(* ===== verification/World.v ===== *)
(** * The machine the program runs on

    The file tree, the processes started, and [std::filesystem].  A path is
    its text, as [std::filesystem::path] keeps it; files and directories are
    keyed by the canonical text of a path.  Symbolic links and permissions are
    left out: the program runs as root.  What a process answers, what it does
    to the files, the order a directory is listed in, and what stops removing a
    directory are up to the class [Machine]. *)

From stdpp Require Import base strings list gmap sorting.
From Stdlib Require Import ZArith Lia Ascii.
From S2P Require Import Prelude CppString.

Local Open Scope Z_scope.

(** ** [std::filesystem::path] *)

Definition filename (path : string) : string :=
  sdrop (after (find_last (Ascii.eqb "/") path)) path.

Definition extension (path : string) : string :=
  let f := filename path in
  if String.eqb f "." || String.eqb f ".." then ""
  else match find_last (Ascii.eqb ".") f with
       | None | Some O => ""
       | Some i => sdrop i f
       end.

Definition has_root (p : string) : bool := starts_with_char "/" p.

(** [a / b] *)
Definition path_append (a b : string) : string :=
  if has_root b then b
  else if empty a || ends_with_char "/" a then a +:+ b
  else a +:+ "/" +:+ b.

Definition parent_path (p : string) : string :=
  match find_last (Ascii.eqb "/") p with
  | None => ""
  | Some i => let q := rstrip (stake i p) "/" in if empty q then "/" else q
  end.

(** The names on the way from the root, [..] undoing the name before it. *)
Definition walk (names : list string) (name : string) : list string :=
  if String.eqb name "" || String.eqb name "." then names
  else if String.eqb name ".." then tail names
  else name :: names.
Definition names (p : string) : list string := reverse (foldl walk [] (getlines "/" p)).
Definition of_names (l : list string) : string := "/" +:+ concat_sep "/" l.
Definition canonical (p : string) : string := of_names (names p).

(** The directories a path lies in, and itself, from the root down. *)
Fixpoint prefixes {A} (l : list A) : list (list A) :=
  [] :: match l with [] => [] | x :: l' => cons x <$> prefixes l' end.
Definition lineage (p : string) : list string := of_names <$> prefixes (names p).
Definition directory_of (p : string) : string := of_names (reverse (tail (reverse (names p)))).

(** [p.lexically_normal()] *)
Definition walk_relative (names : list string) (name : string) : list string :=
  if String.eqb name "" || String.eqb name "." then names
  else if String.eqb name ".." then
    match names with
    | x :: names' => if String.eqb x ".." then ".." :: names else names'
    | [] => [".."]
    end
  else name :: names.
Definition ends_in_directory (p : string) : bool :=
  ends_with_char "/" p ||
  match last (getlines "/" p) with Some n => String.eqb n "." || String.eqb n ".." | None => false end.
Definition lexically_normal (p : string) : string :=
  let slash := if ends_in_directory p then "/" else "" in
  if empty p then ""
  else if has_root p then
    if decide (names p = []) then "/" else canonical p +:+ slash
  else
    match foldl walk_relative [] (getlines "/" p) with
    | [] => "."
    | x :: l => concat_sep "/" (reverse (x :: l)) +:+ (if String.eqb x ".." then "" else slash)
    end.

(** [operator==] compares paths name by name: runs of slashes do not count. *)
Fixpoint squeeze (p : string) : string :=
  match p with
  | String "/" (String "/" _ as p') => squeeze p'
  | String c p' => String c (squeeze p')
  | "" => ""
  end.
Definition path_eqb (a b : string) : bool := String.eqb (squeeze a) (squeeze b).

(** ** State *)

(** A process: a command line split into words and executed, or a script
    given to [/bin/bash -lc]. *)
Inductive command := Spawn (line : string) | Bash (script : string).

#[export] Instance command_eq_dec : EqDecision command.
Proof. solve_decision. Defined.

Record World := mkWorld {
  w_files : gmap string string;   (* regular files and their contents *)
  w_dirs : gset string;           (* directories, the root aside *)
  w_trace : list command;         (* the processes started so far *)
  w_mock : list string;           (* MockRunner::m_cmds *)
  w_vault : option bool;          (* RockyLinux::m_shouldUseVault *)
}.

Definition put_files x (w : World) : World := mkWorld x (w_dirs w) (w_trace w) (w_mock w) (w_vault w).
Definition put_dirs x (w : World) : World := mkWorld (w_files w) x (w_trace w) (w_mock w) (w_vault w).
Definition put_trace x (w : World) : World := mkWorld (w_files w) (w_dirs w) x (w_mock w) (w_vault w).
Definition put_mock x (w : World) : World := mkWorld (w_files w) (w_dirs w) (w_trace w) x (w_vault w).
Definition put_vault x (w : World) : World := mkWorld (w_files w) (w_dirs w) (w_trace w) (w_mock w) x.

Class Machine := {
  (* exit code and output of a process, and the tree it leaves; creating the
     process may throw *)
  react : World -> command -> outcome (Z * list string) * (gmap string string * gset string);
  (* the order [directory_iterator] visits entries in *)
  scan : list string -> list string;
  (* the order the elements of a [std::unordered_set], numbered in the order
     they were inserted, are visited in *)
  visit : list nat -> list nat;
  (* what keeps [remove_all] from removing all of a path, a busy mount point
     say: the message of its error, and the paths that are left *)
  obstacle : World -> string -> option (string * gset string);
}.

Class MachineLaws (H : Machine) := {
  scan_permutation l : scan l ≡ₚ l;
  visit_permutation l : visit l ≡ₚ l;
}.

(** What the program sees of the machine. *)
Definition ask {A} (f : World -> A) : M World A := gets f.

(** ** An object and the machine it works on *)

Definition on_object {T A} (m : M T A) : M (T * World) A := zoom fst (fun t s => (t, s.2)) m.
Definition on_machine {T A} (m : M World A) : M (T * World) A := zoom snd (fun w s => (s.1, w)) m.

(** A method of a member that works on the machine too *)
Definition on_member {S T A} (get : S -> T) (put : T -> S -> S) (m : M (T * World) A) : M (S * World) A :=
  zoom (fun s => (get s.1, s.2)) (fun t s => (put t.1 s.1, t.2)) m.

Lemma on_object_run {T A} (m : M T A) (s : T * World) : on_object m s = ((m s.1).1, ((m s.1).2, s.2)).
Proof. unfold on_object, zoom. by destruct (m s.1). Qed.

Section maintains_site.
Context {T : Type} (I : T -> Prop).

Lemma maintains_on_object {A} (m : M T A) : maintains I m -> maintains (fun s : T * World => I s.1) (on_object m).
Proof. intros Hm s Hs. rewrite on_object_run. by apply Hm. Qed.

Lemma maintains_on_machine {A} (m : M World A) : maintains (fun s : T * World => I s.1) (on_machine m).
Proof. by apply (maintains_zoom _ _ _ _ (fun _ => True)). Qed.

Lemma maintains_on_member {U A} (get : T -> U) put (m : M (U * World) A) :
  (forall u s, I s -> I (put u s)) -> maintains (fun s : T * World => I s.1) (on_member get put m).
Proof. intros Hp. apply (maintains_zoom _ _ _ _ (fun _ => True)); [done|intros u s Hs _; by apply Hp|done]. Qed.
End maintains_site.

Section maintains_machine.
Context {T : Type} (J : World -> Prop).

Lemma machine_on_object {A} (m : M T A) : maintains (fun s : T * World => J s.2) (on_object m).
Proof. intros s Hs. by rewrite on_object_run. Qed.

Lemma machine_on_machine {A} (m : M World A) : maintains J m -> maintains (fun s : T * World => J s.2) (on_machine m).
Proof. by apply maintains_zoom. Qed.

Lemma machine_on_member {U A} (get : T -> U) put (m : M (U * World) A) :
  maintains (fun s : U * World => J s.2) m -> maintains (fun s : T * World => J s.2) (on_member get put m).
Proof. by apply (maintains_zoom _ _ _ _ (fun s => J s.2)). Qed.
End maintains_machine.

(** ** The file tree *)

Definition is_regular_file (w : World) (p : string) : bool := bool_decide (is_Some (w_files w !! canonical p)).
Definition is_directory (w : World) (p : string) : bool :=
  bool_decide (canonical p = "/") || bool_decide (canonical p ∈ w_dirs w).
Definition fs_exists (w : World) (p : string) : bool := is_regular_file w p || is_directory w p.

(** The contents by path, as the key files read them. *)
Definition contents (w : World) (p : string) : option string := w_files w !! canonical p.

(** [std::filesystem::weakly_canonical]: what exists loses its final slash. *)
Definition weakly_canonical (w : World) (p : string) : string :=
  if fs_exists w p then canonical p else lexically_normal p.

(** A file can be created where there is a directory to hold it. *)
Definition has_place (w : World) (p : string) : bool := is_directory w (directory_of p).
Definition can_write (w : World) (p : string) : bool := has_place w p && negb (is_directory w p).

Definition put_file (p s : string) (w : World) : World := put_files (<[canonical p := s]> (w_files w)) w.

(** [std::ofstream file(path, std::ios::trunc)] and [std::ios::app], followed
    by [file << s]; the flag is [file.is_open()]. *)
Definition stream_write (p s : string) : M World bool := fun w =>
  if can_write w p then (Ok true, put_file p s w) else (Ok false, w).
Definition stream_append (p s : string) : M World bool := fun w =>
  if can_write w p then (Ok true, put_file p (default "" (contents w p) +:+ s) w) else (Ok false, w).

(** [std::ifstream]: [None] when it cannot be opened. *)
Definition stream_read (p : string) : M World (option string) := gets (fun w => contents w p).

Inductive fs_errc :=
  file_exists | no_such_file_or_directory | not_a_directory | is_a_directory | directory_not_empty.

Definition fs_error (e : fs_errc) : exn :=
  SystemError match e with
    | file_exists => "filesystem error: File exists"
    | no_such_file_or_directory => "filesystem error: No such file or directory"
    | not_a_directory => "filesystem error: Not a directory"
    | is_a_directory => "filesystem error: Is a directory"
    | directory_not_empty => "filesystem error: Directory not empty" end.

Definition create_directories (p : string) : M World unit := fun w =>
  if existsb (is_regular_file w) (lineage p) then (Throw (fs_error not_a_directory), w)
  else (Ok tt, put_dirs (list_to_set (lineage p) ∪ w_dirs w) w).

(** Whether a canonical path is [p] or lies below it. *)
Definition below (p q : string) : bool := bool_decide (p ∈ lineage q).

(** What [remove_all] leaves when it stops early: some of the paths at or below
    the one it was given. *)
Definition remove_tree (kept : gset string) (p : string) (w : World) : World :=
  put_dirs (filter (fun q => below (canonical p) q = false \/ q ∈ kept) (w_dirs w))
    (put_files (filter (fun '(q, _) => below (canonical p) q = false \/ q ∈ kept) (w_files w)) w).

Definition name_le (a b : string) : Prop := String.compare a b <> Gt.
#[export] Instance name_le_dec a b : Decision (name_le a b).
Proof. unfold name_le. destruct (String.compare a b); [left|left|right]; congruence. Defined.

(** The entries of a directory, in alphabetical order. *)
Definition entries (w : World) (dir : string) : list string :=
  merge_sort name_le
    (filter (fun q => q <> "/" /\ directory_of q = canonical dir)
       (elements (dom (w_files w) ∪ w_dirs w))).

Definition fs_remove (p : string) : M World unit := fun w =>
  if is_directory w p && negb (bool_decide (entries w p = [])) then (Throw (fs_error directory_not_empty), w)
  else (Ok tt, put_dirs (w_dirs w ∖ {[canonical p]}) (put_files (delete (canonical p) (w_files w)) w)).

Section machine.
Context `{Machine}.

(** [std::filesystem::remove_all(p, error)]: the message of the error *)
Definition remove_all (p : string) : M World (option string) := fun w =>
  match obstacle w p with
  | None => (Ok None, remove_tree ∅ p w)
  | Some (message, kept) => (Ok (Some message), remove_tree kept p w)
  end.

(** [std::filesystem::directory_iterator(dir)], run to its end *)
Definition directory_entries (dir : string) : M World (list string) := fun w =>
  if is_directory w dir then (Ok (scan (entries w dir)), w)
  else (Throw (fs_error (if is_regular_file w dir then not_a_directory else no_such_file_or_directory)), w).

(** [std::filesystem::copy_file] of a regular file, without options *)
Definition copy_regular (from to : string) (w : World) : option fs_errc * World :=
  if fs_exists w to then (Some file_exists, w)
  else if has_place w to then (None, put_file to (default "" (contents w from)) w)
  else (Some no_such_file_or_directory, w).

(** [std::filesystem::copy] without options: a directory is copied with the
    regular files in it, its subdirectories are passed over. *)
Fixpoint copy_entries (l : list string) (to : string) (w : World) : option fs_errc * World :=
  match l with
  | [] => (None, w)
  | x :: l =>
      if is_regular_file w x then
        let dest := path_append to (filename x) in
        match copy_regular x (if is_directory w dest then path_append dest (filename x) else dest) w with
        | (None, w') => copy_entries l to w'
        | r => r
        end
      else copy_entries l to w
  end.

Definition fs_copy (from to : string) (w : World) : option fs_errc * World :=
  if negb (fs_exists w from) then (Some no_such_file_or_directory, w)
  else if fs_exists w to && bool_decide (canonical from = canonical to) then (Some file_exists, w)
  else if is_regular_file w from then
    copy_regular from (if is_directory w to then path_append to (filename from) else to) w
  else if is_regular_file w to then (Some is_a_directory, w)
  else
    let w' := put_dirs ({[canonical to]} ∪ w_dirs w) w in
    if is_directory w to then copy_entries (scan (entries w from)) to w
    else if has_place w to then copy_entries (scan (entries w' from)) to w'
    else (Some no_such_file_or_directory, w).

(** Starting a process and waiting for it. *)
Definition execute (c : command) : M World (Z * list string) := fun w =>
  let '(r, (files, dirs)) := react w c in
  (r, mkWorld files dirs (w_trace w ++ [c]) (w_mock w) (w_vault w)).
End machine.
(** ** Writing *)

(** Where a text can be written, every other can: in the directory that is
    there, or that is made first. *)
Lemma write_place path w :
  (Files.write path "" w).1 = Ok tt ->
  exists w1, can_write w1 path = true /\ w_files w1 = w_files w /\ w_dirs w ⊆ w_dirs w1 /\
    forall s, Files.write path s w = (Ok tt, put_file path s w1).
Proof.
  assert (forall w1, w_files w1 = w_files w -> w_dirs w ⊆ w_dirs w1 ->
    (forall s, Files.write path s w = (file ← stream_write path s; Files.check file path) w1) ->
    (Files.write path "" w).1 = Ok tt ->
    exists w1, can_write w1 path = true /\ w_files w1 = w_files w /\ w_dirs w ⊆ w_dirs w1 /\
      forall s, Files.write path s w = (Ok tt, put_file path s w1)) as Hat.
  { intros w1 Hf Hd Hrun. rewrite Hrun. intros Hok. exists w1.
    assert (can_write w1 path = true) as Hw.
    { unfold stream_write, mbind, M_bind in Hok. by destruct (can_write w1 path). }
    split_and!; [done..|]. intros s. rewrite Hrun. unfold stream_write, mbind, M_bind. by rewrite Hw. }
  destruct (fs_exists w path) eqn:He.
  - apply (Hat w); [done..|]. intros s. unfold Files.write, mbind, M_bind, ask, gets. rewrite He. done.
  - intros Hok. revert Hok. set (p := parent_path path).
    destruct (existsb (is_regular_file w) (lineage p)) eqn:Hl.
    { unfold Files.write, mbind, M_bind, ask, gets, create_directories. rewrite He. cbn [negb]. fold p. by rewrite Hl. }
    apply (Hat (put_dirs (list_to_set (lineage p) ∪ w_dirs w) w)); [done|apply union_subseteq_r|].
    intros s. unfold Files.write, mbind, M_bind, ask, gets, create_directories. rewrite He. cbn [negb]. fold p. by rewrite Hl.
Qed.
(* ===== verification/OsService.v ===== *)
(** * Operating system services

    [src/services/osservice.cpp]: the commands of the two package families
    behind [IOSService], and whether Rocky Linux has moved to the vault. *)

From stdpp Require Import base strings list gmap.
From Stdlib Require Import ZArith Lia Ascii.
From S2P Require Import Prelude CppString External Enums Options Os World Runner.
From S2P Require ScriptBuilder.

Local Open Scope Z_scope.

Record IOSService := mkOSService {
  getKernelInstalled : M World string;
  getKernelRunning : M World string;
  getLocale : M World string;
  getAvailableLocales : M World (list string);
  install : string -> M World bool;
  reinstall : string -> M World bool;
  groupInstall : string -> M World bool;
  remove : string -> M World bool;
  update_package : string -> M World bool;
  update : M World bool;
  check : M World unit;
  pinOSVersion : M World unit;
  clean : M World unit;
  repolist : M World (list string);
  enableService : string -> M World bool;
  disableService : string -> M World bool;
  startService : string -> M World bool;
  stopService : string -> M World bool;
  restartService : string -> M World bool;
}.

Section services.
Context (runner : IRunner) (m_osinfo : OS).

Definition q : string := ScriptBuilder.dquote.

(** [checkOutput(cmd)[0]]: undefined when there is no output. *)
Definition first_line (cmd : string) : M World string :=
  lines ← checkOutput runner cmd;
  lift (deref (head lines)).

(** [executeCommand(cmd) != 0] and [== 0] *)
Definition fails (cmd : string) : M World bool := code ← executeCommand runner cmd; mret (negb (code =? 0)).
Definition succeeds (cmd : string) : M World bool := code ← executeCommand runner cmd; mret (code =? 0).
Definition run_only (cmd : string) : M World unit := _ ← executeCommand runner cmd; skip.

Definition locale_command : string :=
  "bash -c " +:+ q +:+ "localectl status | awk -F'=' '/System Locale: / {print $2}'" +:+ q.

Definition ELOSService : IOSService := {|
  getKernelInstalled := first_line
    ("bash -c " +:+ q +:+ "rpm -q kernel --qf '%{VERSION}-%{RELEASE}.%{ARCH} %{BUILDTIME}" +:+ ScriptBuilder.newline +:+
     "' | sort -nrk 2 | head -1 | awk '{print $1}'" +:+ q);
  getKernelRunning := first_line "uname -r";
  getLocale := first_line locale_command;
  getAvailableLocales := checkOutput runner "locale -a";
  install package := fails ("dnf -y install " +:+ package);
  reinstall package := fails ("dnf -y reinstall " +:+ package);
  groupInstall package := fails ("dnf -y groupinstall " +:+ q +:+ package +:+ q);
  remove package := fails ("dnf -y remove " +:+ package);
  update_package package := fails ("dnf -y update " +:+ package);
  update := fails "dnf -y update";
  check := run_only "dnf check";
  pinOSVersion :=
    distro ← lift (getDistro m_osinfo);
    match distro with
    | Distro.Rocky | Distro.AlmaLinux | Distro.OL => skip
    | Distro.RHEL =>
        version ← lift (getVersion m_osinfo);
        run_only ("subscription-manager release --set=" +:+ version)
    | Distro.Ubuntu => lift UB
    end;
  clean := run_only "dnf clean all";
  repolist := checkOutput runner "dnf repolist";
  enableService service := succeeds ("systemctl enable --now " +:+ service);
  disableService service := succeeds ("systemctl disable --now " +:+ service);
  startService service := succeeds ("systemctl start " +:+ service);
  stopService service := succeeds ("systemctl stop " +:+ service);
  restartService service := succeeds ("systemctl restart " +:+ service) |}.

Definition apt_install (package : string) : M World bool :=
  fails ("DEBIAN_FRONTEND=noninteractive apt install -y " +:+ package).

Definition UbuntuOSService : IOSService := {|
  getKernelInstalled :=
    output ← checkOutput runner
      ("bash -c " +:+ q +:+ "dpkg-query -W -f='${Version} ${Package}\n' 'linux-image-*' 2>/dev/null | " +:+
       "sort -Vr | head -1 | awk '{print $1}'" +:+ q);
    match output with [] => first_line "uname -r" | line :: _ => mret line end;
  getKernelRunning := first_line "uname -r";
  getLocale := first_line locale_command;
  getAvailableLocales := checkOutput runner "locale -a";
  install := apt_install;
  reinstall package := fails ("DEBIAN_FRONTEND=noninteractive apt install --reinstall -y " +:+ package);
  groupInstall := apt_install;
  remove package := fails ("DEBIAN_FRONTEND=noninteractive apt remove -y " +:+ package);
  update_package package := fails ("DEBIAN_FRONTEND=noninteractive apt install --only-upgrade -y " +:+ package);
  update := fails "DEBIAN_FRONTEND=noninteractive apt update && DEBIAN_FRONTEND=noninteractive apt upgrade -y";
  check := run_only "apt check";
  pinOSVersion := skip;
  clean := run_only "apt clean";
  repolist := checkOutput runner "apt-cache policy";
  enableService service := succeeds ("systemctl enable --now " +:+ service);
  disableService service := succeeds ("systemctl disable --now " +:+ service);
  startService service := succeeds ("systemctl start " +:+ service);
  stopService service := succeeds ("systemctl stop " +:+ service);
  restartService service := succeeds ("systemctl restart " +:+ service) |}.
End services.

(** [IOSService::factory] *)
Definition factory (runner : IRunner) (osinfo : OS) : outcome IOSService :=
  d ← getDistro osinfo;
  match d with
  | Distro.RHEL | Distro.Rocky | Distro.AlmaLinux | Distro.OL => Ok (ELOSService runner osinfo)
  | Distro.Ubuntu => Ok (UbuntuOSService runner)
  end.

(** [RockyLinux::shouldUseVault], with its cache *)
Definition vault_url (version : string) : string :=
  "https://dl.rockylinux.org/vault/rocky/" +:+ version +:+ "/BaseOS/x86_64/os/repodata/repomd.xml".

Definition shouldUseVault (opts : Options) (runner : IRunner) (osinfo : OS) : M World bool :=
  cached ← ask w_vault;
  match cached with
  | Some should => mret should
  | None =>
      lastVersion ← lift (getVersion osinfo);
      output ← getHttpStatus opts runner (vault_url lastVersion) 1;
      let should := String.eqb output "200" in
      _ ← modify (fun w => put_vault (Some should) w);
      mret should
  end.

------------------------------------------------------------------------

**REQUIRED WORK**
Each line from the top of the records through the one with "if has_root b then b" should be returned exactly. Leave out everything else.

**YOUR RESPONSE**
(* ===== verification/World.v ===== *)
(** * The machine the program runs on

    The file tree, the processes started, and [std::filesystem].  A path is
    its text, as [std::filesystem::path] keeps it; files and directories are
    keyed by the canonical text of a path.  Symbolic links and permissions are
    left out: the program runs as root.  What a process answers, what it does
    to the files, the order a directory is listed in, and what stops removing a
    directory are up to the class [Machine]. *)

From stdpp Require Import base strings list gmap sorting.
From Stdlib Require Import ZArith Lia Ascii.
From S2P Require Import Prelude CppString.

Local Open Scope Z_scope.

(** ** [std::filesystem::path] *)

Definition filename (path : string) : string :=
  sdrop (after (find_last (Ascii.eqb "/") path)) path.

Definition extension (path : string) : string :=
  let f := filename path in
  if String.eqb f "." || String.eqb f ".." then ""
  else match find_last (Ascii.eqb ".") f with
       | None | Some O => ""
       | Some i => sdrop i f
       end.

Definition has_root (p : string) : bool := starts_with_char "/" p.

(** [a / b] *)
Definition path_append (a b : string) : string :=
  if has_root b then b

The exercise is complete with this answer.